图2 多糖DEAE-52纤维素柱洗脱曲线

2.4 松露多糖的抗氧化结果

由图3可知，TPS-A和VC对DPPH·清除率效果较好。低浓度(0.125 mg/mL)VC的DPPH·清除率也能保持在80%；松露多糖的DPPH·清除率随着多糖浓度的增加缓慢升高。TPS-A对DPPH·的IC50为0.98 mg/mL；和刘宇琪等[22]实验中灵芝多糖的清除率接近(IC50为1 mg/mL)，邓加聪等[23]通过超声水溶液提取牛肝菌多糖的DPPH·的IC50为1.03 mg/mL；DPPH·的IC50的多糖浓度越低，清除效率越好，因此，松露多糖TPS-A具有较高的抗氧化活性。

图3 松露多糖对DPPH·的清除作用

2.5 单糖的组成

由图4可知，TPS-A的组成主要为鼠李糖、甘露糖和葡萄糖，按照出峰时间的先后顺序分别对应图4-b中的1、5和6，所占比例分别为2%、3%和95%。
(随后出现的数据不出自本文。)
(** The additional data is fed to the hash. *)
Lemma aad_run c d :
  made c -> typed 16 (Xi c) -> all_bytes d -> (ares c < 16)%nat -> len1 c = 0 ->
  0 <= len0 c -> len0 c + zlen d <= 2 ^ 61 ->
  let '(X, n) := feed h (Xi c, ares c) d in
  CRYPTO_gcm128_aad c d = (0, set_res (set_Xi (set_len c (len0 c + zlen d) 0) X) (mres c) n).
Proof using blk_typed.
  intros Hm HX Hd Ha H1 H0 HB. unfold CRYPTO_gcm128_aad. rewrite H1, u64_small by lia.
  change (negb (0 =? 0)) with false. cbv iota.
  guard_false. cbn [ares set_len mres].
  destruct (Nat.eqb (ares c) 0) eqn:E0; cbn [negb andb].
  - apply Nat.eqb_eq in E0. rewrite E0.
    assert (HF : aad_fill 0 d (Xi c) = (0%nat, d, Xi c)) by (by destruct d).
    cbn [Xi set_len]. rewrite HF. cbv iota.
    destruct (absorb_rest d (set_len c (len0 c + zlen d) 0)) as (rest & Y & -> & HY & HL & Hr & HE);
      [done..|]. cbn [Xi set_len] in HE. rewrite HE.
    destruct rest as [|v rest]; [done|]. reflexivity.
  - apply Nat.eqb_neq in E0. cbn [Xi set_len].
    destruct (decide (ares c + length d < 16)%nat) as [Hlt|Hge].
    + rewrite feed_part, fill_part by lia. cbv iota.
      destruct (Nat.eqb (ares c + length d) 0) eqn:E1; [apply Nat.eqb_eq in E1; lia|]. reflexivity.
    + destruct (fill_data_block (ares c) d (Xi c)) as (d2 & X1 & HF & HE1 & H2 & HX1); [lia|lia|done|done|].
      rewrite HF, HE1. cbn [Nat.eqb negb andb]. rewrite GCM_MUL_ok by done. cbn [Xi set_Xi].
      edestruct (absorb_rest d2 (set_Xi (set_Xi (set_len c (len0 c + zlen d) 0) X1) (mul_block h X1)))
        as (rest & Y & -> & HY & HL & Hr & HE); [exact Hm|apply str_typed|done|].
      cbn [Xi set_len set_Xi] in HE. rewrite HE. destruct rest as [|v rest]; reflexivity.
Qed.

(** The end of a padded string, in the code. *)
Lemma close_ok d c : made c -> typed 16 (Xi c) -> all_bytes d ->
  exists rest c1, absorb_blocks (length d) d c = (rest, c1) /\
    (if Nat.eqb (length rest) 0 then c1 else GCM_MUL (set_Xi c1 (xor_into 0 rest (Xi c1))))
    = set_Xi c (GHASH_from h (Xi c) (blocks (pad16 d))).
Proof using blk_typed.
  intros Hm HX Hd. destruct (absorb_rest d c Hm HX Hd) as (rest & Y & HA & HY & HL & Hr & HE).
  eexists _, _. split; [exact HA|]. rewrite ghash_pad, HE by done. unfold close. cbn [fst snd].
  destruct rest as [|v rest]; [done|]. set (r := v :: rest) in *. cbn [Xi set_Xi].
  replace (Nat.eqb (length r) 0) with false by done.
  rewrite GCM_MUL_ok; [done|done|]. cbn [Xi set_Xi]. by apply typed_xor_into.
Qed.
Lemma ghash_from_typed Y d : typed 16 Y -> typed 16 (GHASH_from h Y d).
Proof.
  revert Y. induction d as [|x d IH]; intros Y HY; [done|]. apply IH, str_typed.
Qed.
Lemma ghash_last Y d b : length b = 16%nat -> typed 16 Y ->
  GHASH_from h Y (blocks (pad16 d ++ b)) = mul_block h (xor (GHASH_from h Y (blocks (pad16 d))) b).
Proof.
  intros HL HY. rewrite data_blocks_app by apply pad16_whole. unfold GHASH_from at 1.
  by rewrite fold_left_app, data_blocks_one by done.
Qed.

Lemma put_ctr_inc Y : put_ctr Y (u32 (int (drop 12 Y) + 1)) = inc32 Y.
Proof. unfold put_ctr, inc32. by rewrite be_put32_str. Qed.
Lemma put64_str v :
  [Prelude.u8 (Z.shiftr v 56); u8 (Z.shiftr v 48); u8 (Z.shiftr v 40); u8 (Z.shiftr v 32);
   u8 (Z.shiftr v 24); u8 (Z.shiftr v 16); u8 (Z.shiftr v 8); u8 v] = str 8 v.
Proof.
  unfold str. cbn [le_bytes rev app]. rewrite !Z.shiftr_div_pow2 by lia.
  by rewrite !Zdiv.Zdiv_Zdiv by lia.
Qed.
Lemma xor_upper X l : typed 16 X -> length l = 8%nat -> xor_into 8 l X = xor X (replicate 8 0 ++ l).
Proof.
  intros [HL _] Hl. rewrite xor_into_app, Hl by lia. rewrite (drop_ge X (8 + 8)) by lia. rewrite app_nil_r.
  rewrite <-(take_drop 8 X) at 3. rewrite xor_app by (rewrite length_take, length_replicate; lia).
  rewrite xor_zeros by (rewrite length_take; lia). f_equal. f_equal.
  apply firstn_all2. rewrite length_drop. lia.
Qed.
Lemma int_1 : int [0; 0; 0; 1] = 1. Proof. done. Qed.

Lemma J0_typed iv : all_bytes iv -> typed 16 (J0 blk iv).
Proof.
  intros Hiv. unfold J0. destruct (Nat.eqb (length iv) 12) eqn:E.
  - apply Nat.eqb_eq in E. split; [rewrite length_app, E; done|].
    apply Forall_app. split; [done|]. repeat constructor; lia.
  - apply ghash_from_typed, zeros_typed.
Qed.

(** The initial counter block of both kinds of IV. *)
Lemma setiv_run c iv : made c -> all_bytes iv -> zlen iv < 2 ^ 61 ->
  CRYPTO_gcm128_setiv c iv
  = mkGcm128 (inc32 (J0 blk iv)) (EKi c) (blk (J0 blk iv)) 0 0 (replicate 16 0) (Hu c) (Htable c) 0 0 blk.
Proof using blk_typed.
  intros Hm Hiv HB. pose proof Hm as [_ Hblk]. unfold CRYPTO_gcm128_setiv, J0.
  destruct (Nat.eqb (length iv) 12) eqn:E.
  - apply Nat.eqb_eq in E. cbn. rewrite Hblk. f_equal.
    rewrite <-put_ctr_inc. unfold put_ctr. rewrite drop_app_ge, E by lia.
    change (drop (12 - 12) [0; 0; 0; 1]) with [0; 0; 0; 1]. rewrite int_1, <-Hblk. reflexivity.
  - cbv zeta.
    destruct (close_ok iv (set_Xi (set_res (set_len c 0 0) 0 0) (replicate 16 0)))
      as (rest & c1 & -> & ->); [done|apply zeros_typed|done|].
    cbn [Xi set_Xi]. set (Y := GHASH_from _ _ _).
    assert (HY : typed 16 Y) by (apply ghash_from_typed, zeros_typed).
    rewrite put64_str, xor_upper by (done || apply length_str).
    assert (HX : typed 16 (xor Y (replicate 8 0 ++ str 8 (u64 (Z.shiftl (zlen iv) 3))))).
    { apply typed_block_xor; [done|]. split; [by rewrite length_app, length_str|].
      apply Forall_app. split; [repeat constructor; lia|apply str_typed]. }
    rewrite GCM_MUL_ok by done. cbn [Xi set_Xi Yi set_stream EKi block set_EK0].
    rewrite Z.shiftl_mul_pow2, u64_small by lia. unfold GHASH.
    rewrite ghash_last by (apply zeros_typed || (rewrite length_app, length_str; done)).
    fold Y. replace (8 * zlen iv) with (zlen iv * 2 ^ 3) by lia.
    set (m := mul_block _ _). assert (HM : typed 16 m) by apply str_typed. destruct HM as [M1 M2].
    rewrite be_get32_int; [|rewrite length_drop; lia|by apply Forall_drop].
    rewrite firstn_all2 by (rewrite length_drop; lia).
    rewrite put_ctr_inc, <-Hblk. reflexivity.
Qed.

(** Both directions at once: [f x o] is the byte that is hashed. *)
Fixpoint crypt_bytes (f : Z -> Z -> Z) (inp : bytes) (n : nat) (ctr : Z) (m : nat)
  (c : GCM128_CONTEXT) : bytes * nat * GCM128_CONTEXT :=
  match inp with
  | [] => ([], m, c)
  | x :: inp =>
      let '(c, ctr) := if Nat.eqb n 0 then next_block c ctr else (c, ctr) in
      let o := Z.lxor x (nth n (EKi c) 0) in
      let c := set_Xi c (xor_at (Xi c) n (f x o)) in
      let n := ((n + 1) mod 16)%nat in
      let c := if Nat.eqb n 0 then GCM_MUL c else c in
      let '(out, m, c) := crypt_bytes f inp n ctr n c in
      (o :: out, m, c)
  end.
Lemma encrypt_crypt inp n ctr m c : encrypt_bytes inp n ctr m c = crypt_bytes (fun _ o => o) inp n ctr m c.
Proof.
  revert n ctr m c. induction inp as [|x inp IH]; intros; [done|]. cbn [encrypt_bytes crypt_bytes].
  destruct (if Nat.eqb n 0 then _ else _). by rewrite IH.
Qed.
Lemma decrypt_crypt inp n ctr m c : decrypt_bytes inp n ctr m c = crypt_bytes (fun x _ => x) inp n ctr m c.
Proof.
  revert n ctr m c. induction inp as [|x inp IH]; intros; [done|]. cbn [decrypt_bytes crypt_bytes].
  destruct (if Nat.eqb n 0 then _ else _). by rewrite IH.
Qed.

(** The counter and the key stream after [p] bytes. *)
Definition stream_at (I : bytes) (p : nat) (c : GCM128_CONTEXT) : Prop :=
  Yi c = counter I ((p + 15) / 16) /\ ((p mod 16)%nat <> 0%nat -> EKi c = blk (counter I (p / 16))).
(** What a message does not change. *)
Definition framed (c c' : GCM128_CONTEXT) : Prop :=
  EK0 c' = EK0 c /\ len0 c' = len0 c /\ len1 c' = len1 c /\ Htable c' = Htable c /\ block c' = block c /\
  mres c' = mres c /\ ares c' = ares c.

Lemma next_block_ok c ctr I p :
  made c -> typed 16 I -> stream_at I p c -> (p mod 16 = 0)%nat -> ctr = int (drop 12 (Yi c)) ->
  next_block c ctr
  = (set_stream c (counter I (S (p / 16))) (blk (counter I (p / 16))),
     int (drop 12 (counter I (S (p / 16))))).
Proof.
  intros [_ Hb] HI [HY _] Hp ->. unfold next_block. rewrite put_ctr_inc, Hb.
  replace ((p + 15) / 16)%nat with (p / 16)%nat in HY by lia. rewrite HY.
  change (counter I (S (p / 16))) with (inc32 (counter I (p / 16))). do 2 f_equal.
  set (Y := counter _ _). pose proof (counter_typed I (p / 16) HI) as [HL _]. fold Y in HL.
  unfold inc32. rewrite drop_app_ge by (rewrite length_take; lia).
  rewrite length_take, HL. change (12 - 12 `min` 16)%nat with 0%nat.
  rewrite drop_0, int_str; [done|]. apply Z.mod_pos_bound. lia.
Qed.
(** One byte: the key stream is at hand after the refill. *)
Lemma refill_ok c I p :
  made c -> typed 16 I -> stream_at I p c ->
  let '(c1, ctr) := if Nat.eqb (p mod 16) 0 then next_block c (int (drop 12 (Yi c)))
                    else (c, int (drop 12 (Yi c))) in
  framed c c1 /\ Xi c1 = Xi c /\ nth (p mod 16) (EKi c1) 0 = ks blk I p /\
  stream_at I (S p) c1 /\ ctr = int (drop 12 (Yi c1)).
Proof.
  intros Hm HI Hs. destruct (Nat.eqb (p mod 16) 0) eqn:E.
  - apply Nat.eqb_eq in E. rewrite (next_block_ok c _ I p) by done.
    split; [done|]. cbn [Xi EKi Yi set_stream]. split; [done|]. split; [done|].
    split; [|done]. split; cbn [Yi EKi set_stream]; [f_equal; lia|].
    intros _. do 2 f_equal. lia.
  - apply Nat.eqb_neq in E. destruct Hs as [HY HE]. specialize (HE E).
    split; [done|]. split; [done|]. split; [unfold ks; by rewrite HE|]. split; [|done].
    split; [rewrite HY; f_equal; lia|]. intros Hn. rewrite HE. do 2 f_equal. lia.
Qed.

Lemma framed_trans c1 c2 c3 : framed c1 c2 -> framed c2 c3 -> framed c1 c3.
Proof.
  intros (A1 & A2 & A3 & A4 & A5 & A6 & A7) (B1 & B2 & B3 & B4 & B5 & B6 & B7).
  repeat split; congruence.
Qed.
Lemma framed_made c c' : framed c c' -> made c -> made c'.
Proof. intros (_ & _ & _ & HT & HB & _) [M1 M2]. split; congruence. Qed.

(** The rest of the step: the hash. *)
Lemma hash_byte c n v : made c -> typed 16 (Xi c) -> is_byte v ->
  let c1 := set_Xi c (xor_at (Xi c) n v) in
  let n' := ((n + 1) mod 16)%nat in
  (if Nat.eqb n' 0 then GCM_MUL c1 else c1) = set_Xi c (feed_step h (Xi c, n) v).1.
Proof using blk_typed.
  intros Hm HX Hv c1 n'. unfold feed_step. cbn [fst snd]. fold n'.
  destruct (Nat.eqb n' 0); [|done]. unfold c1. rewrite GCM_MUL_ok; [done|done|]. by apply typed_xor_at.
Qed.

Lemma crypt_bytes_ok f inp p c I :
  (forall x o, is_byte x -> is_byte o -> is_byte (f x o)) ->
  made c -> typed 16 (Xi c) -> typed 16 I -> all_bytes inp -> stream_at I p c ->
  let out := imap (fun i x => Z.lxor x (ks blk I (p + i))) inp in
  exists c', crypt_bytes f inp (p mod 16) (int (drop 12 (Yi c))) (p mod 16) c
               = (out, ((p + length inp) mod 16)%nat, c') /\
    framed c c' /\ stream_at I (p + length inp) c' /\
    feed h (Xi c, (p mod 16)%nat) (zip_with f inp out) = (Xi c', ((p + length inp) mod 16)%nat).
Proof using blk_typed.
  intros Hf Hm HX HI Hb. revert p c Hm HX. induction Hb as [|x inp Hx Hb IH]; intros p c Hm HX Hs.
  - exists c. cbn [length crypt_bytes]. rewrite Nat.add_0_r. done.
  - pose proof (refill_ok c I p Hm HI Hs) as HR. cbn [crypt_bytes].
    destruct (if Nat.eqb (p mod 16) 0 then _ else _) as [c1 ctr].
    destruct HR as (HF & HX1 & HK & Hs1 & ->). rewrite HK.
    set (o := Z.lxor x (ks blk I p)).
    assert (Ho : is_byte o) by (apply byte_lxor; [done|by apply ks_byte]).
    rewrite hash_byte by (rewrite ?HX1; eauto using framed_made). rewrite HX1.
    set (s1 := feed_step h (Xi c, (p mod 16)%nat) (f x o)).
    assert (Hs1t : typed 16 s1.1) by (apply (feed_typed h _ _ [f x o]); [done|by repeat constructor; apply Hf]).
    assert (Hn : ((p mod 16 + 1) mod 16 = S p mod 16)%nat) by lia. rewrite Hn.
    destruct (IH (S p) (set_Xi c1 s1.1)) as (c' & HE & HF' & Hs' & HFd); [|done|exact Hs1|].
    { by apply (framed_made c). }
    cbn [Yi set_Xi] in HE. rewrite HE. exists c'.
    replace (p + length (x :: inp))%nat with (S p + length inp)%nat by (cbn [length]; lia).
    assert (HO : imap (fun i y => Z.lxor y (ks blk I (p + i))) (x :: inp)
                 = o :: imap (fun i y => Z.lxor y (ks blk I (S p + i))) inp).
    { cbn [imap]. unfold o. rewrite Nat.add_0_r. f_equal. apply imap_ext. intros i y _. cbn.
      do 2 f_equal. lia. }
    cbv zeta. rewrite HO. split; [done|]. split; [by eapply framed_trans|]. split; [done|].
    cbn [zip_with]. rewrite feed_cons. fold s1. cbn [Xi set_Xi] in HFd.
    replace s1 with (s1.1, (S p mod 16)%nat) by (unfold s1, feed_step; cbn [fst snd]; by rewrite Hn).
    exact HFd.
Qed.

(** ** The states of a context

    After the IV whose initial counter block is [J]: while additional data [A] is
    taken in, and once ciphertext [C] has gone through, [l] bytes being counted. *)
Record at_aad (J A : bytes) (c : GCM128_CONTEXT) : Prop := {
  aad_made : made c; aad_bytes : all_bytes A;
  aad_hash : feed h (replicate 16 0, 0%nat) A = (Xi c, ares c);
  aad_len0 : len0 c = zlen A; aad_len1 : len1 c = 0; aad_mres : mres c = 0%nat;
  aad_Yi : Yi c = inc32 J; aad_EK0 : EK0 c = blk J }.
Record at_msg (J A C : bytes) (l : Z) (c : GCM128_CONTEXT) : Prop := {
  msg_made : made c; msg_abytes : all_bytes A; msg_cbytes : all_bytes C;
  msg_hash : feed h (GHASH_from h (replicate 16 0) (blocks (pad16 A)), 0%nat) C = (Xi c, mres c);
  msg_len0 : len0 c = zlen A; msg_len1 : len1 c = l; msg_ares : ares c = 0%nat;
  msg_stream : stream_at (inc32 J) (length C) c; msg_EK0 : EK0 c = blk J }.
Definition in_state (J A C : bytes) (c : GCM128_CONTEXT) : Prop :=
  (C = [] /\ at_aad J A c) \/ at_msg J A C (zlen C) c.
松露多糖 TPS-A 的单糖组成与王小花[26]研究的松露多糖的单糖组成结果类似，葡萄糖含量占90%以上，另有少量甘露糖和半乳糖；孔庆龙[21]发现纯化后的松露多糖主要是由葡萄糖组成的多糖，这也证实松露多糖 TPS-A 中葡萄糖的含量较高检测准确。

图4 标准单糖、TPS-A水解衍生化产物的GC图

2.6 松露多糖TPS-A 的FTIR扫描结果

图5 TPS-A的傅里叶红外光谱图

2.7 TPS-A扫描电镜结果

图6-a、图6-b、图6-c分别为TPS-A在100、30、5 μm放大倍数下的电镜扫描图像，可知冷冻干燥和提取工艺并未对多糖的结构造成破坏。由图6-a可知，TPS-A主要由长杆状、圆形颗粒和大块的片状组成，其中长杆状的数量多且呈网状排列，在长杆状的周围零星分布着圆形颗粒，颗粒大小接近于长杆的横截面，片状结构体积大，但数量少，表面光滑；由图6-b可更清晰的观察到长杆状相互缠绕，并和圆形颗粒相互重叠，内部空间结构疏松，故多糖的吸水效果好；由图6-c中可以看出，圆形颗粒表面光滑，颗粒外形完整，数量多。

图6 TPS-A不同放大倍数扫描电镜图

3 结论

本文对松露粗多糖的水提醇沉工艺进行了优化，通过正交实验优化松露多糖提取工艺为：提取时间2 h、料液比1∶40(g∶mL)和提取温度80 ℃，此条件下的多糖提取量为9.83%；后采用DEAE-52纤维素柱层析分离得到2个不同的组分，分别为TPS-A和TPS-B，其中TPS-B量少，后续仅对TPS-A进行结构鉴定和抗氧化实验。TPS-A对DPPH·的IC50值为0.98 mg/mL，同时测得松露多糖TPS-A是由甘露糖、葡萄糖和鼠李糖组成，且葡萄糖含量高达95%，经红外检测分析发现TPS-A是一种含有β糖苷键的吡喃型多糖。松露多糖在抗氧化活性方面表现优异，作为一种天然的食品成分，可用于医学美容、保健品和食品添加剂方面，这为四川会东松露多糖的综合开发提供思路。